Consciousness Lab, Institute of Psychology, Jagiellonian University, Krakow, Poland.

3 papers in the library · 6 citations · publishing 2023-2026

Papers

Splitting the Unity of Bodily Self: Toward a Comprehensive Review of Phenomenology and Psychopathology of Heautoscopy.

Psychopathology January 1, 2023 Joanna Szczotka, Michał Wierzchoń 4 citations

Heautoscopy is a rare experience where a person sees a double of their own body while feeling uncertain about where their self is located and sensing that the illusory body belongs to them. It occurs in diverse conditions like schizophrenia, brain tumors, migraine, epilepsy, and depression. A review of over 140 case studies found only 9 that met strict criteria for heautoscopy, distinguishing it from similar phenomena such as autoscopy and out-of-body experiences, which are often mislabeled. From the patient's perspective, heautoscopy feels like a bodily illusion rather than a false belief. The sense of being in two places at once arises from shifting self-location and expanded body ownership, not from having two viewpoints. The phenomenon offers insight into how the brain constructs bodily boundaries and spatial perspective.
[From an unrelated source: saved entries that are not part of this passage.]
(* ===== verification/PhySegmentation.v ===== *)
(** * Segmentation of transport blocks (openair1/PHY/CODING/lte_segmentation.c)

    A transport block with its CRC24A is cut into code blocks of sizes that the turbo code has, each with its
    own CRC24B when there are several.  The definitions follow the function, parts of its body having names of
    their own; the theorem is about the sizes it finds. *)

From S2P Require Import Prelude Bits PhyCrc.

Definition MAX_NUM_DLSCH_SEGMENTS : Z := 16.

(** What [lte_segmentation] writes through its pointers. *)
Record seg_info := Mk_seg { seg_C : Z; seg_Cplus : Z; seg_Cminus : Z; seg_Kplus : Z; seg_Kminus : Z; seg_F : Z }.
#[export] Instance eta_seg : Eta seg_info := fun s =>
  Mk_seg (seg_C s) (seg_Cplus s) (seg_Cminus s) (seg_Kplus s) (seg_Kminus s) (seg_F s).

(** [L], [Bprime] and the number of blocks. *)
Definition seg_count (B : Z) (s : seg_info) : Z * Z * seg_info :=
  if B <=? 6144 then (0, B, s <| seg_C := 1 |>)
  else
    let L := 24 in
    let C := B / (6144 - L) in
    let C := if u32 ((6144 - L) * C) <? B then C + 1 else C in
    (L, u32 (B + C * L), s <| seg_C := C |>).

(** The sizes of the two kinds of blocks; [None]: no size is large enough. *)
Definition seg_sizes (Bprime_by_C : Z) (s : seg_info) : option seg_info :=
  let round n step :=
    let Kplus := Z.shiftl (Z.shiftr Bprime_by_C n) n in
    let Kplus := if Kplus <? Bprime_by_C then Kplus + step else Kplus in
    s <| seg_Kplus := Kplus |> <| seg_Kminus := u32 (Kplus - step) |> in
  if Bprime_by_C <=? 40 then Some (s <| seg_Kplus := 40 |> <| seg_Kminus := 0 |>)
  else if Bprime_by_C <=? 512 then
    Some (s <| seg_Kplus := Z.shiftl (Z.shiftr Bprime_by_C 3) 3 |> <| seg_Kminus := u32 (Bprime_by_C - 8) |>)
  else if Bprime_by_C <=? 1024 then Some (round 4 16)
  else if Bprime_by_C <=? 2048 then Some (round 5 32)
  else if Bprime_by_C <=? 6144 then Some (round 6 64)
  else None.
(** How many blocks of each kind, and the filler bits. *)
Definition seg_split (Bprime : Z) (s : seg_info) : seg_info :=
  let s :=
    if seg_C s =? 1 then s <| seg_Cplus := seg_C s |> <| seg_Kminus := 0 |> <| seg_Cminus := 0 |>
    else
      let Cminus := u32 (seg_C s * seg_Kplus s - Bprime) / u32 (seg_Kplus s - seg_Kminus s) in
      s <| seg_Cminus := Cminus |> <| seg_Cplus := u32 (seg_C s - Cminus) |> in
  s <| seg_F := u32 (seg_Cplus s * seg_Kplus s + seg_Cminus s * seg_Kminus s - Bprime) |>.
Definition seg_size (s : seg_info) (r : Z) : Z := if r <? seg_Cminus s then seg_Kminus s else seg_Kplus s.
(* ===== verification/PhyTransportBlock.v ===== *)
(** * Transport blocks through segmentation and reassembly (openair1/PHY/LTE_TRANSPORT/dlsch_coding.c, dlsch_decoding.c)

    The eNB attaches the CRC24A and cuts the block in [dlsch_encoding]; the UE, whose turbo decoder checks the
    code blocks, puts it together again in [dlsch_decoding].  The turbo decoder itself is not part of the model:
    the blocks that it gives out are arguments, and its test of them is a definition. *)

From S2P Require Import Prelude Bits PhyCrc PhySegmentation.

(** ** Encoder and decoder *)
(** The start of [dlsch_encoding] for a new packet: [b] is [harq_process->b]. *)
Definition dlsch_attach_crc (T : crc_tables) (a b : list Z) (A : Z) : res (list Z * list Z) :=
  crc ← crc24a T a 0 (i32 A);
  a ← put_crc (Z.shiftr crc 8) (Z.shiftr A 3) a;
  bytes ← mem_read a 0 (A / 8 + 4);
  b ← mem_write b 0 bytes;
  Ok (a, b).
(** The test of the decoded block in the turbo decoder, for the two checks of 24 bits: [n] bits, [F] of them
    fillers. *)
Definition turbo_crc_a (T : crc_tables) (decoded_bytes : list Z) (n F : Z) : res bool :=
  oldcrc ← mem_read decoded_bytes (Z.shiftr n 3 - 3) 4;
  crc ← crc24a T decoded_bytes (Z.shiftr F 3) (n - 24 - F);
  Ok (bool_decide (take 3 oldcrc =
    [Z.land (Z.shiftr crc 24) 255; Z.land (Z.shiftr crc 16) 255; Z.land (Z.shiftr crc 8) 255])).
Definition turbo_crc_b (T : crc_tables) (decoded_bytes : list Z) (n : Z) : res bool :=
  oldcrc ← mem_read decoded_bytes (Z.shiftr n 3 - 3) 4;
  crc ← crc24b T decoded_bytes 0 (n - 24);
  Ok (bool_decide (take 3 oldcrc =
    [Z.land (Z.shiftr crc 24) 255; Z.land (Z.shiftr crc 16) 255; Z.land (Z.shiftr crc 8) 255])).
(** The reassembly of [dlsch_decoding]; [c] are the decoded blocks. *)
Fixpoint dlsch_reassembly (i : seg_info) (n : nat) (r offset : Z) (c : list (list Z)) (b : list Z) : res (list Z) :=
  match n with
  | O => Ok b
  | S n =>
      let Kr_bytes := Z.shiftr (seg_size i r) 3 in
      let crc_bytes := if seg_C i >? 1 then 3 else 0 in
      cr ← array_get c r;
      if r =? 0 then
        let size := Kr_bytes - Z.shiftr (seg_F i) 3 - crc_bytes in
        bytes ← mem_read cr (Z.shiftr (seg_F i) 3) size;
        b ← mem_write b 0 bytes;
        dlsch_reassembly i n (r + 1) size c b
      else
        bytes ← mem_read cr 0 (Kr_bytes - crc_bytes);
        b ← mem_write b offset bytes;
        dlsch_reassembly i n (r + 1) (offset + (Kr_bytes - crc_bytes)) c b
  end.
Early and Late ERP Correlates of Conscivousness- A Direct Comparison Between Visual and Auditory Modalities.

Psychophysiology July 1, 2025 Kinga Ciupińska, Marcin Koculak, Michał Bola et al. 2 citations

Comparing brain signals for visual and auditory conscious awareness in the same people shows that early awareness negativity (VAN and AAN) relates to awareness in both senses, but late positivity (LP) relates to awareness only for vision. Visual components also reach consciousness faster than auditory ones. No correlations between modalities in perceptual thresholds or ERP latencies and amplitudes suggest visual and auditory awareness mechanisms are largely separate and modality-specific, not tracking consciousness independently of content.

When the psychedelic state’s over: limited evidence for persistent neurophysiological changes in naturalistic psychedelic users

bioRxiv (Cold Spring Harbor Laboratory) April 2, 2026 Maja Wójcik, Paweł Orłowski, Stanisław Adamczyk et al.

Long-term naturalistic psychedelic users who had abstained for at least 30 days showed largely no significant differences in brain oscillatory power, signal complexity, or network connectivity compared to non-users, contrary to patterns seen in acute administration studies. Complexity was unexpectedly lower in users during eyes-open conditions. Effective connectivity within and between key brain networks (Default Mode, Salience, Central Executive) showed no group differences after correction. These null findings suggest that repeated psychedelic use may not produce lasting neurophysiological changes detectable in resting-state EEG during abstinence, possibly due to homeostatic adaptation or individual variability.